Doctoral Colloquia

PhD Students watching a presentation at a DAI Doctoral Colloquium
Project TERAIS

Doctoral colloquia are a platform for PhD students at DAI to present their research a wider departmental audience, exchange ideas, and foster friendships. They are organized on a weekly basis during the semester by assoc. prof. Damas Gruska. They are among the activities within the TERAIS project, aimed at elevating DAI to a workplace of international academic excellence.

When
weekly on Mondays at 13:10 (during the teaching part of the semester)
Where
I-9 and online in MS Teams

Recap of the first semester of Doctoral Colloquia (Summer 2023)

Upcoming presentations

Iveta Bečková: Adversarial Examples in Deep Learning

Deep neural networks achieve remarkable performance in multiple fields. However, after proper training they suffer from an inherent vulnerability against adversarial examples (AEs). The AEs attempt to find the worst-case perturbation in input space, resulting in faulty output (such as misclassification). Different methods of attacks provide different approximations of this worst-case and each of them has certain advantages and disadvantages.The problem gets even more complicated in the deep RL setting, where time is also a factor. We will present our work on comparing different adversarial attacks, as well as plans for future research in adversarial attacks on deep RL agents.

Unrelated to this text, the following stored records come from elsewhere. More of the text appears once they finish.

Lemma CreateString_cases unicode_IsLetter unicode_IsDigit unicode_ToLower
    method decoded now store :
  let r := CreateString unicode_IsLetter unicode_IsDigit unicode_ToLower
             method decoded now store in
  (∃ value,
      decoded = inr value ∧ method = MethodPost ∧ value ≠ []
      ∧ store !! value = None
      ∧ r = (writeJSON 201
               (Resource (new_resource
                  (ComputeProperties unicode_IsLetter unicode_IsDigit
                     unicode_ToLower value) value now)),
             <[value := new_resource
                  (ComputeProperties unicode_IsLetter unicode_IsDigit
                     unicode_ToLower value) value now]> store))
  ∨ (StatusCode r.1 ∈ [405; 400; 409] ∧ r.2 = store).
Proof.
  cbv zeta. unfold CreateString.
  case_bool_decide as Hm; cbn [negb]; [|right; split; [in_list|done]].
  destruct decoded as [err|value]; [right; split; [in_list|done]|].
  case_bool_decide as Hv; [right; split; [in_list|done]|].
  unfold InMemoryStore_Exists. case_bool_decide as He;
    [right; split; [in_list|done]|].
  left. exists value. repeat split; try done.
  destruct (store !! value) eqn:E; [|done]. exfalso. apply He. eauto.
Qed.


(** X4.  Posting the same non-empty value a second time answers 409 and
    changes nothing, whatever the first answer was. *)
Theorem CreateString_twice_conflicts unicode_IsLetter unicode_IsDigit
    unicode_ToLower value now now' store :
  value ≠ [] →
  let store' := (CreateString unicode_IsLetter unicode_IsDigit unicode_ToLower
                   MethodPost (inr value) now store).2 in
  CreateString unicode_IsLetter unicode_IsDigit unicode_ToLower
    MethodPost (inr value) now' store'
  = (writeError 409 (str "Conflict") (str "String already exists"), store').
Proof.
  intros Hv store'.
  assert (Hin : is_Some (store' !! value)).
  { subst store'.
    destruct (CreateString_cases unicode_IsLetter unicode_IsDigit unicode_ToLower
                MethodPost (inr value) now store)
      as [(v & [= <-] & _ & _ & Hs & ->)|[Hst Hsame]].
    - cbn [snd]. rewrite lookup_insert_eq. eauto.
    - rewrite Hsame. revert Hst. unfold CreateString.
      rewrite bool_decide_eq_true_2 by done. cbn [negb].
      rewrite bool_decide_eq_false_2 by done.
      unfold InMemoryStore_Exists. case_bool_decide as He; [done|].
      cbn. intros Hst. by apply created_is_no_error in Hst. }
  unfold CreateString. rewrite bool_decide_eq_true_2 by done. cbn [negb].
  rewrite bool_decide_eq_false_2 by done.
  unfold InMemoryStore_Exists. by rewrite bool_decide_eq_true_2.
Qed.

(** X5.  After a 201 for a value without "%", a GET for "/strings/" followed
    by the value answers 200 with the resource the POST returned. *)
Theorem CreateString_then_GetString unicode_IsLetter unicode_IsDigit
    unicode_ToLower value now store :
  "%"%char ∉ value →
  let r := CreateString unicode_IsLetter unicode_IsDigit unicode_ToLower
             MethodPost (inr value) now store in
  StatusCode r.1 = 201 →
  ∃ res, r.1 = writeJSON 201 (Resource res)
       ∧ GetString MethodGet (str "/strings/" ++ value) r.2
         = writeJSON 200 (Resource res)
       ∧ Value res = value ∧ ID res = SHA256Hash (Props res).
Proof.
  intros Hp r Hst. subst r.
  destruct (CreateString_cases unicode_IsLetter unicode_IsDigit unicode_ToLower
              MethodPost (inr value) now store)
    as [(v & [= <-] & _ & Hv & Hs & Hr)|[Hcode _]].
  - rewrite Hr. cbn [fst snd]. eexists. split; [reflexivity|].
    rewrite GetString_path, url_PathUnescape_plain by done.
    rewrite lookup_insert_eq. done.
  - rewrite Hst in Hcode. by apply created_is_no_error in Hcode.
Qed.

Lemma DeleteString_cases method path store :
  let r := DeleteString method path store in
  let path' := strings_TrimPrefix path (str "/strings/") in
  (∃ value,
      method = MethodDelete
      ∧ bool_decide (path' = []) || bool_decide (path' = path) = false
      ∧ url_PathUnescape path' = Some value
      ∧ is_Some (store !! value)
      ∧ r = ({| StatusCode := 204; ResponseBody := NoBody |}, delete value store))
  ∨ (StatusCode r.1 ∈ [405; 400; 404] ∧ r.2 = store).
Proof.
  cbv zeta. unfold DeleteString.
  destruct (bool_decide (method = MethodDelete)) eqn:Hm; cbn [negb];
    [apply bool_decide_eq_true_1 in Hm|right; split; [in_list|done]].
  destruct (bool_decide (_ = []) || bool_decide (_ = path)) eqn:Eb;
    [right; split; [in_list|done]|].
  destruct (url_PathUnescape _) as [value|] eqn:E;
    [|right; split; [in_list|done]].
  unfold InMemoryStore_Delete. destruct (store !! value) as [res|] eqn:Es.
  - left. exists value. repeat split; try done; eauto.
  - right. split; [in_list|done].
Qed.

Lemma deleted_is_no_error : 204 ∉ [405; 400; 404].
Proof.
  intros H. repeat (apply elem_of_cons in H as [H|H]; [done|]).
  by apply elem_of_nil in H.
Qed.

(** X6.  [DeleteString] either answers 204 and removes exactly the entry
    filed under the decoded rest of the path, which was present, or answers
    405, 400 or 404 and leaves the store as it was.  No other entry is
    touched. *)
Theorem DeleteString_removes_one method path store :
  let r := DeleteString method path store in
  (StatusCode r.1 = 204
   ∧ ∃ value,
       url_PathUnescape (strings_TrimPrefix path (str "/strings/")) = Some value
       ∧ is_Some (store !! value)
       ∧ r.2 !! value = None
       ∧ ∀ key, key ≠ value → r.2 !! key = store !! key)
  ∨ (StatusCode r.1 ∈ [405; 400; 404] ∧ r.2 = store).
Proof.
  intros r. subst r.
  destruct (DeleteString_cases method path store)
    as [(value & _ & _ & Hp & Hs & ->)|H]; [|by right].
  left. split; [done|]. exists value. cbn [snd].
  split; [done|]. split; [done|]. split; [apply lookup_delete_eq|].
  intros key Hk. by apply lookup_delete_ne.
Qed.
(** X3. [read_buffer] does not check the declared length against the
    buffer: whenever the four length bytes are there and the length is
    not negative it succeeds, returns the bytes that remain, at most
    [length] of them, and advances the offset by 4 + [length] even past
    the end of the buffer. *)
Theorem read_buffer_truncates :
  forall (bytes : list byte) (offset n : Z),
    0 <= offset -> 0 <= n ->
    unpack_first int_struct bytes offset = Ok n ->
    exists b,
      read_buffer bytes offset = Ok (b, offset + 4 + n) /\
      len b = Z.min n (len bytes - (offset + 4)) /\
      b = firstn (Z.to_nat n) (skipn (Z.to_nat (offset + 4)) bytes).
Proof.
  intros bytes offset n H0 Hl H.
  pose proof (unpack_first_bound _ _ _ H0 H) as Hb.
  unfold read_buffer. rewrite H. cbn [bind]. change (size int_struct) with 4.
  destruct (Z.ltb_spec n 0); [lia|].
  eexists. split; [reflexivity|].
  unfold py_slice, slice_bound.
  destruct (Z.ltb_spec (offset + 4) 0); [lia|].
  destruct (Z.ltb_spec (offset + 4 + n) 0); [lia|].
  rewrite (Z.min_l (offset + 4)) by lia.
  assert (Ls : length (skipn (Z.to_nat (offset + 4)) bytes)
               = Z.to_nat (len bytes - (offset + 4))).
  { rewrite length_skipn. unfold len in *. lia. }
  split.
  - unfold len at 1. rewrite length_firstn, Ls. unfold len in *. lia.
  - destruct (Z_le_gt_dec (offset + 4 + n) (len bytes)).
    + rewrite Z.min_l by lia. f_equal. lia.
    + rewrite Z.min_r by lia.
      rewrite !firstn_all2; [reflexivity|rewrite Ls; lia..].
Qed.
Lemma one_reply_without_error_events_witness :
  let evs := [Connected (str "s1"); Content (str "He"); Content (str "llo");
              AgentComplete (str "x"); Transition (str "x") (str "y") (str "!");
              Content (str "B"); Complete; Done] in
  messages (app (runEvents "1001" None evs (startTurn awaiting))) =
  messages awaiting ++
    (if anyCommit "1001" None evs (startTurn awaiting)
     then [mkMessage "1001"
             (completeResponse (runEvents "1001" None evs (startTurn awaiting))) ai]
     else []).
Proof.
  intros evs.
  apply (one_reply_without_error_events "1001" None awaiting evs).
  - intros m [<-|[]]. discriminate.
  - reflexivity.
Defined.

(* ------------------------------------------------------------------ *)
(** ** What a turn leaves alone *)

Section History.

Variable aiMsgId : string.
Variable sessionId0 : option string.
Variable history : list Message.
Hypothesis history_fresh : fresh aiMsgId history.

Lemma historyKept_append (msgs : list Message) (m : Message) :
  isReply aiMsgId m -> historyKept aiMsgId history msgs -> historyKept aiMsgId history (msgs ++ [m]).
Proof.
  intros Hm (added & -> & Hadded). exists (added ++ [m]).
  split; [now rewrite app_assoc|].
  apply Forall_app. split; [assumption | now constructor].
Qed.

Lemma historyKept_rewrite (f : Message -> Message) (msgs : list Message) :
  (forall m, isReply aiMsgId m -> isReply aiMsgId (f m)) ->
  historyKept aiMsgId history msgs ->
  historyKept aiMsgId history (map (fun m => if id m =? aiMsgId then f m else m) msgs).
Proof.
  intros Hf (added & -> & Hadded).
  exists (map (fun m => if id m =? aiMsgId then f m else m) added).
  rewrite map_app, (map_fresh aiMsgId f history history_fresh). split; [reflexivity|].
  apply Forall_forall. intros m' Hin. apply in_map_iff in Hin.
  destruct Hin as (m & <- & Hin).
  rewrite Forall_forall in Hadded. specialize (Hadded m Hin).
  destruct (id m =? aiMsgId); [now apply Hf | assumption].
Qed.

Lemma historyKept_commit (t : Turn) :
  historyKept aiMsgId history (messages (app t)) -> historyKept aiMsgId history (messages (app (commit aiMsgId t))).
Proof.
  intros H. unfold commit. destruct (aiMessageAdded t); simpl.
  - apply historyKept_rewrite; [|assumption].
    intros m [Hid Hsender]. now split.
  - apply historyKept_append; [now split | assumption].
Qed.

Lemma historyKept_handleEvent (e : Event) (t : Turn) :
  historyKept aiMsgId history (messages (app t)) ->
  historyKept aiMsgId history (messages (app (handleEvent aiMsgId sessionId0 e t))).
Proof.
  intros H. destruct e as [sid|msg|delta|agent|from to msg| | |msg]; simpl;
    try assumption.
  - now destruct (negb (bound sessionId0) && truthy sid).
  - now apply (historyKept_commit
                 (set_completeResponse (completeResponse t ++ currentAgentContent t) t)).
  - destruct (truthy msg); [|assumption].
    now apply (historyKept_commit
                 (set_completeResponse (completeResponse t ++ toString msg) t)).
  - destruct (JS.truthy (currentAgentContent t)); [|assumption].
    now apply (historyKept_commit
                 (set_completeResponse (completeResponse t ++ currentAgentContent t) t)).
  - destruct (aiMessageAdded t); simpl; [assumption|].
    apply historyKept_append; [now split | assumption].
Qed.

Lemma historyKept_runEvents (evs : list Event) (t : Turn) :
  historyKept aiMsgId history (messages (app t)) ->
  historyKept aiMsgId history (messages (app (runEvents aiMsgId sessionId0 evs t))).
Proof.
  revert t. induction evs as [|e evs IH]; intros t H; [exact H|].
  rewrite runEvents_cons. apply IH. now apply historyKept_handleEvent.
Qed.
(** The same with the coverage factor counting the present query tokens
    with their repetitions. *)
Definition repeat_score (self : UniversityKnowledgeBase)
    (query_tokens : list string) (document_text : string) : Q :=
  let doc_tokens := preprocess_text self document_text in
  if decide (length doc_tokens = 0) then 0%Q
  else (term_frequency_sum query_tokens doc_tokens *
        (Qnat (length (present query_tokens doc_tokens))
         / Qnat (length query_tokens)))%Q.

(** A knowledge base with the stop-words of the constructor and nothing
    stored. *)
Definition empty_kb : UniversityKnowledgeBase :=
  mkKB [] [] [] [] the_stopwords [] [].

(** The pairs of [intent_scores]: the categories that hit, in the order
    of the table, with their counts. *)
Definition scored (query_lower : string)
    (patterns : list (string * list string)) : list (string * nat) :=
  filter (λ kv, 0 < kv.2)
         ((λ '(intent, keywords), (intent, keyword_hits keywords query_lower))
            <$> patterns).

(** [sub] occurs in [s]. *)
Definition substring (sub s : string) : Prop :=
  ∃ pre post, s = pre +:+ sub +:+ post.

(** The characters [a] occur, in a row, among the characters [b]. *)
Definition occurs_in (a b : list ascii) : Prop :=
  ∃ pre post, b = pre ++ a ++ post.

(** The test of the partial match in words: the whole lower-cased query,
    or one of its whitespace-separated tokens, occurs in the key. *)
Definition partially_matches (name_lower key : string) : Prop :=
  substring name_lower key
  ∨ ∃ part, part ∈ Text.split name_lower ∧ substring part key.

(** A store with one page, and the file system that holds it. *)
Definition sample_db : database :=
  Database
    [Page "https://uom.edu.pk/about" "About"
          "University of Malakand was established in 2001." "general"]
    [] [] [].

Definition sample_fs : filesystem :=
  {[ db_path "university_data" := sample_db ]}.

(** A knowledge base with three dated notifications, two of one day. *)
Definition news_kb : UniversityKnowledgeBase :=
  mkKB [] [] []
    [{[ "title" := "Admissions open"; "date" := "2024-03-01" ]};
     {[ "title" := "Convocation"; "date" := "2024-05-20" ]};
     {[ "title" := "Sports gala"; "date" := "2024-03-01" ]}]
    the_stopwords [] [].

(** A store with two faculty members and one department. *)
Definition staff_db : database :=
  Database []
    [{[ "name" := "Dr. Ali Khan"; "designation" := "Professor" ]};
     {[ "name" := "Dr. Sara Ahmad"; "department" := "Physics" ]}]
    [{[ "name" := "Computer Science"; "head" := "Dr. Ali Khan" ]}]
    [].

Definition staff_fs : filesystem :=
  {[ db_path "university_data" := staff_db ]}.

(** The texts the handlers return when they find nothing, one per
    handler: faculty, admissions, departments, notifications, general. *)
Definition fallback_texts : list string :=
  ["I couldn't find specific faculty information. Could you provide more details or check the faculty directory on the university website?";
   "For detailed admission information, please visit the university's official website or contact the admissions office directly.";
   "I couldn't find specific department information. Please provide more details about which department you're interested in.";
   "Please check the university's official website for the latest notifications and announcements.";
   "I'm sorry, I couldn't find specific information about that. Could you please rephrase your question or be more specific?"].

(** * Properties *)

(** ** Text *)

Module TextFacts.
Import Text.

Lemma map_app f a b : map f (a +:+ b) = map f a +:+ map f b.
Proof. induction a as [|c a IH]; simpl; [done | by rewrite IH]. Qed.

Dana Škorvánková: Automatic 3D Human Pose Estimation, Skeleton Tracking and Body Measurements

The estimation of human body pose and its measurements is an emerging problem that drives attention in many research areas. An automatic and accurate approach to address the problem is crucial in many fields of computer vision-oriented industry. We target multiple human body analysis-related tasks, including pose estimation, pose tracking, and anthropometric body measurements estimation. Similarly to other research fields, deep learning methods proved to outperform analytical strategies. We also examine various types of visual input data, including three-dimensional point clouds. Since obtaining a large-scale database of real annotated training data is time-consuming and non-effective, we propose to substitute or augment the training process with synthetically generated human body data. We will report preliminary results of our experiments within each of the stated tasks, along with the already published parts of our research.

Fandl Matej: Attractor models of associative memory - on learning in modern Hopfield networks

Neural networks exhibiting point attractor dynamics are useful for modeling associative memory. A well known example is the Hopfield network, the modern variants of which got into the spotlight recently due to their huge storage capacity and usability in deep learning architectures. Our work builds on the interpretation of these networks as networks with 1 hidden layer of feature detectors. We see space for improvement in terms of training modern Hopfield networks, since the currently known methods either sacrifice training time for the computational complexity of the model, or the other way around. Our talk will describe our attempts at designing a novel learning rule for these networks, the use of which is expected to lead to fast and efficient distribution of labor between the hidden units.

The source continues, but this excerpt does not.